The Library Kitchen + Lounge staff providing safe service through a pick-up window.
“We didn’t open up hoping to make money,” he says. “We opened up because I’m trying to help young people learn about battling adversity. I’m trying to help our employees understand that we care about them.”
That aforementioned “good Saturday night” after his dining room reopened was pretty measly by Cache’s standards — around 70 diners all night. But Harding smiles, happy to be back in the swing of things with this endeavor, of his many. “It was really nice; there was a good vibe in the restaurant.”
The clouds continue to loom, though. As many restaurants as there are with (limited) seats available, there are just as many cautious diners — hesitant to make the first move, content with the “wait and see” approach. It’s an ironic role reversal, as it’s usually the patron who waits for a table to open at the restaurant. According to Harding, if the duration of this wait lasts too long, many establishments will have to close for good.
“If by August or September things aren’t back to 70 or 75 percent of what they were in 2019, I just think it’s going to be difficult for a lot of people to survive,” he estimates. “And I think that’s being a bit optimistic. If we could be at those numbers by August or September, I think that would be a miracle.”

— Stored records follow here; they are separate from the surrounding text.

(** * MochiMochi: binary online-learning classifiers

    A shallow embedding of the classifiers of [mochimochi/classifier/binary]
    (PA, ADAGRAD_RDA, ADAM, NHERD) and of the creators of
    [mochimochi/classifier/factory/binary_oml_factory.hpp].

    Conventions of the embedding.
    - [double] is the type [R] of real numbers: the arithmetic of the
      classifiers is read as exact arithmetic.  Rounding, overflow and the
      IEEE special values are outside the model; a quotient [a / b] is
      Stdlib's total division (so [a / 0 = 0], where the code yields an
      infinity or a NaN).  A theorem that states the value of a quotient
      therefore assumes what makes its denominator non-zero ([C > 0] for the
      step size of PA-II and for the [alpha] of NHERD).
    - [int] is [Z]; [std::size_t] is [Z] reduced modulo [2^64] where the
      code increments it.  An [int] or [std::size_t] operand of a [double]
      operation is converted with [IZR].
    - [Eigen::VectorXd] is [list R]; coefficient access outside the vector
      and a [dot] of vectors of different sizes stop the program (Eigen's
      assertions), like a failed [assert] of the code itself.
    - A method is a function from the object to a [result] holding the
      returned value and the object after the call.
    - The files [save] writes and [load] reads are a finite map from files
      to archives; which file a name denotes, and whether a stream on that
      name opens, is the environment's ([FileSystem]). *)

From Stdlib Require Import Reals Lra Lia ZArith.
From stdpp Require Import base list strings gmap.

Local Open Scope R_scope.

(** ** Results of calls that may stop the program *)

Inductive error : Type :=
| AssertionFailed   (* a failed [assert], of the code or of Eigen *)
| BadFunctionCall.  (* [std::bad_function_call]: an empty [std::function] was called *)

Inductive result (A : Type) : Type :=
| Ok (a : A)
| Err (e : error).
Arguments Ok {A} a.
Arguments Err {A} e.

#[export] Instance result_ret : MRet result := fun A a => Ok a.
#[export] Instance result_bind : MBind result := fun A B f m =>
  match m with
  | Ok a => f a
  | Err e => Err e
  end.

Definition assert (b : bool) : result unit :=
  if b then Ok tt else Err AssertionFailed.

(** ** Numbers *)

#[export] Instance Rle_decision : RelDecision Rle := Rle_dec.
#[export] Instance Rlt_decision : RelDecision Rlt := Rlt_dec.
#[export] Instance Rge_decision : RelDecision Rge := Rge_dec.
#[export] Instance Rgt_decision : RelDecision Rgt := Rgt_dec.
#[export] Instance Req_decision : EqDecision R := Req_dec_T.

(** [std::max(a, b)] is [(a < b) ? b : a]; [std::min(a, b)] is
    [(b < a) ? b : a]. *)
Definition std_max (a b : R) : R := if decide (a < b) then b else a.
Definition std_min (a b : R) : R := if decide (b < a) then b else a.

(** [std::pow(base, n)] with an unsigned integer exponent. *)
Definition std_pow (base : R) (n : Z) : R := base ^ Z.to_nat n.

(** [x++] on a [std::size_t]. *)
Definition size_t_incr (x : Z) : Z := ((x + 1) mod 2 ^ 64)%Z.

(** Conversion of a [double] to [int]: the fractional part is discarded. *)
Definition double_to_int (r : R) : Z :=
  if decide (0 <= r) then Int_part r else (- Int_part (- r))%Z.

(** ** Vectors *)

Abbreviation VectorXd := (list R).

Definition Zero (dim : Z) : VectorXd := replicate (Z.to_nat dim) 0.
Definition Ones (dim : Z) : VectorXd := replicate (Z.to_nat dim) 1.

Fixpoint sum_of_products (a b : VectorXd) : R :=
  match a, b with
  | ai :: a', bi :: b' => ai * bi + sum_of_products a' b'
  | _, _ => 0
  end.

(** [a.dot(b)]; Eigen asserts that the sizes agree. *)
Definition dot (a b : VectorXd) : result R :=
  if decide (length a = length b) then Ok (sum_of_products a b)
  else Err AssertionFailed.

(** [v[index]] read and written; Eigen asserts that the index is in range. *)
Definition coeff (v : VectorXd) (index : nat) : result R :=
  match v !! index with
  | Some r => Ok r
  | None => Err AssertionFailed
  end.

Definition set_coeff (v : VectorXd) (index : nat) (r : R) : result VectorXd :=
  if decide (index < length v)%nat then Ok (<[index := r]> v)
  else Err AssertionFailed.

(** ** functions::enumerate *)

(** Modelled from the spec: [functions/enumerate.hpp] is not among the
    sources.  Its call sites pass the range [data(), data() + size()] of a
    vector, the initial index 0 and a callback taking [(index, value)].  The
    spec describes it as an indexed iteration that reaches (at least) the
    non-zero entries.  The entries on which the callback is invoked are
    therefore a parameter, [visits]: every non-zero entry is visited, a zero
    entry may or may not be.  [visit_all] is the plain indexed loop,
    [visit_nonzero] the iteration over the non-zero entries only. *)
Class Enumerate : Type := {
  visits : R -> bool;
  visits_nonzero : forall value, value <> 0 -> visits value = true
}.

Definition visit_all : Enumerate :=
  {| visits := fun _ => true; visits_nonzero := fun _ _ => eq_refl |}.

Definition visit_nonzero : Enumerate :=
  {| visits := fun value => bool_decide (value <> 0);
     visits_nonzero := fun value Hvalue => bool_decide_eq_true_2 _ Hvalue |}.

(** The callback [func] runs on the entries in index order, threading the
    object it mutates. *)
Fixpoint enumerate {E : Enumerate} {St : Type} (values : list R) (initial : nat)
    (func : nat -> R -> St -> result St) (s : St) : result St :=
  match values with
  | [] => Ok s
  | value :: rest =>
      s' ← (if visits value then func initial value s else Ok s);
      enumerate rest (S initial) func s'
  end.

(** ** Files *)

(** [std::ofstream ofs(filename)] and [std::ifstream ifs(filename)] open the
    file the name denotes in the directory the program runs in.  [file_of]
    is that directory: the file a name denotes, or [None] when no stream on
    the name opens (an empty name, the name of a directory, a path through a
    missing directory).  Two names may denote the same file.  [plain_names]
    is a directory in which every name denotes a file of its own. *)
Class FileSystem : Type := {
  file_of : string -> option string
}.

Definition plain_names : FileSystem := {| file_of := Some |}.

(** [std::ofstream ofs(filename); assert(ofs);], then the archive is written:
    the file is created or replaced. *)
Definition write_file {F : FileSystem} {A : Type} (filename : string)
    (contents : A) (files : gmap string A) : result (gmap string A) :=
  match file_of filename with
  | Some file => Ok (<[file := contents]> files)
  | None => Err AssertionFailed
  end.

(** [std::ifstream ifs(filename); assert(ifs);]: the stream opens when the
    name denotes a file that exists. *)
Definition read_file {F : FileSystem} {A : Type} (filename : string)
    (files : gmap string A) : result A :=
  match file_of filename ≫= (files !!.) with
  | Some contents => Ok contents
  | None => Err AssertionFailed
  end.

(** ** PA ([mochimochi/classifier/binary/pa.hpp]) *)

Module PA.

(** The three lambdas the constructor can store in [_compute_tau].  Each
    captures [this], so [kC] is read from the object when the lambda runs. *)
Inductive tau_lambda : Type :=
| tau_case0   (* 0 : PA *)
| tau_case1   (* 1 : PA-I *)
| tau_case2.  (* 2 : PA-II *)

(** The object.  [_compute_tau] is [None] for an empty [std::function]. *)
Record t : Type := mk {
  kDim : Z;
  kC : R;
  kSelect : Z;
  _weight : VectorXd;
  _compute_tau : option tau_lambda
}.

Definition set_weight (m : t) (weight : VectorXd) : t :=
  mk (kDim m) (kC m) (kSelect m) weight (_compute_tau m).

(** The constructor.  Its two [static_assert]s compare
    [std::numeric_limits<...>::max()] with 0 and hold for every call; the
    [default] branch builds a [std::runtime_error] and drops it, leaving
    [_compute_tau] empty.  No call of the constructor fails. *)
Definition new (dim : Z) (C : R) (select : Z) : result t :=
  Ok (mk dim C select (Zero dim)
        (match select with
         | 0%Z => Some tau_case0
         | 1%Z => Some tau_case1
         | 2%Z => Some tau_case2
         | _ => None
         end)).

(** [PA(dim, C)]: [select] defaults to 2. *)
Definition new_default (dim : Z) (C : R) : result t := new dim C 2.

(** The body of each lambda, on [(value, loss)].  Cases 0 and 1 test
    [value == 0] before they use the quotient.  Case 2 does not: its
    denominator [value^2 + kC / 2] is positive for [kC > 0], the range the
    [static_assert] message of the constructor names, and can vanish
    otherwise. *)
Definition tau_body (C : R) (f : tau_lambda) (value loss : R) : R :=
  match f with
  | tau_case0 =>
      if decide (value = 0) then 0 else loss / Rabs value ^ 2
  | tau_case1 =>
      let pa := loss / Rabs value ^ 2 in
      if decide (value = 0) then C else std_min C pa
  | tau_case2 =>
      loss / (Rabs value ^ 2 + 1 / 2 * C)
  end.

(** [_compute_tau(value, loss)]. *)
Definition call_compute_tau (m : t) (value loss : R) : result R :=
  match _compute_tau m with
  | Some f => Ok (tau_body (kC m) f value loss)
  | None => Err BadFunctionCall
  end.

Definition suffer_loss (m : t) (x : VectorXd) (y : Z) : result R :=
  d ← dot (_weight m) x;
  mret (std_max 0 (1 - IZR y * d)).

Definition compute_margin (m : t) (x : VectorXd) : result R :=
  dot (_weight m) x.

Definition name (m : t) : string := "PA".

(** The callback of [update]. *)
Definition update_coordinate (loss : R) (label : Z)
    (index : nat) (value : R) (m : t) : result t :=
  tau ← call_compute_tau m value loss;
  wi ← coeff (_weight m) index;
  weight ← set_coeff (_weight m) index (wi + tau * IZR label * value);
  mret (set_weight m weight).

Definition update {E : Enumerate} (m : t) (feature : VectorXd) (label : Z)
    : result (bool * t) :=
  loss ← suffer_loss m feature label;
  m' ← enumerate feature 0 (update_coordinate loss label) m;
  mret (true, m').

Definition predict (m : t) (x : VectorXd) : result Z :=
  margin ← compute_margin m x;
  mret (if decide (margin > 0) then 1%Z else (-1)%Z).

Definition get_weight (m : t) : VectorXd := _weight m.

(** The archive: the fields in the order [save] writes them. *)
Record archive : Type := mk_archive {
  ar_weight : list R;
  ar_dimension : Z;
  ar_C : R;
  ar_select : Z
}.

(** [save(Archive&, version)]. *)
Definition save_archive (m : t) : archive :=
  mk_archive (_weight m) (kDim m) (kC m) (kSelect m).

It’s a frustrating scenario, to say the least. Most of the restaurants that have elected to bring their dining rooms back have done so in a way that is just as unprecedented as the reason they were closed in the first place. At Cache, the staff is not only taking care of what is served on its customers’ plates but also making sure the atmosphere surrounding them is as clean as a hospital operating room. It is on a strict reservation-only policy to effectively police the number of people in the restaurant; every employee’s temperature is checked as soon as he or she walks in the door to clock in for work — if the thermometer reading is elevated, that associate is sent home but still paid as if they worked; gloves and masks are now a required part of the uniform for everyone. All this to keep its humble handful of customers as safe as possible.
But this behavior creates more cost, more training, more supplies to be ordered and less of the already scant earnings making it to the bottom line — which is still in the red, like most.
“There is not one person or business that is not affected,” Eldridge says. “We just have to be positive and support each other in the best way we can to get everybody back to some kind of normal — whatever that’s going to be.”
She has taken advantage of this time “off” creatively, in May bringing some of her staff back to help her prepare for the eventual reopening, which was May 26. Together, they are deep cleaning the restaurant, painting, repairing and planting flowers outside to refresh it anew.
As Semisonic sings, “Every new beginning comes from some other beginning’s end.”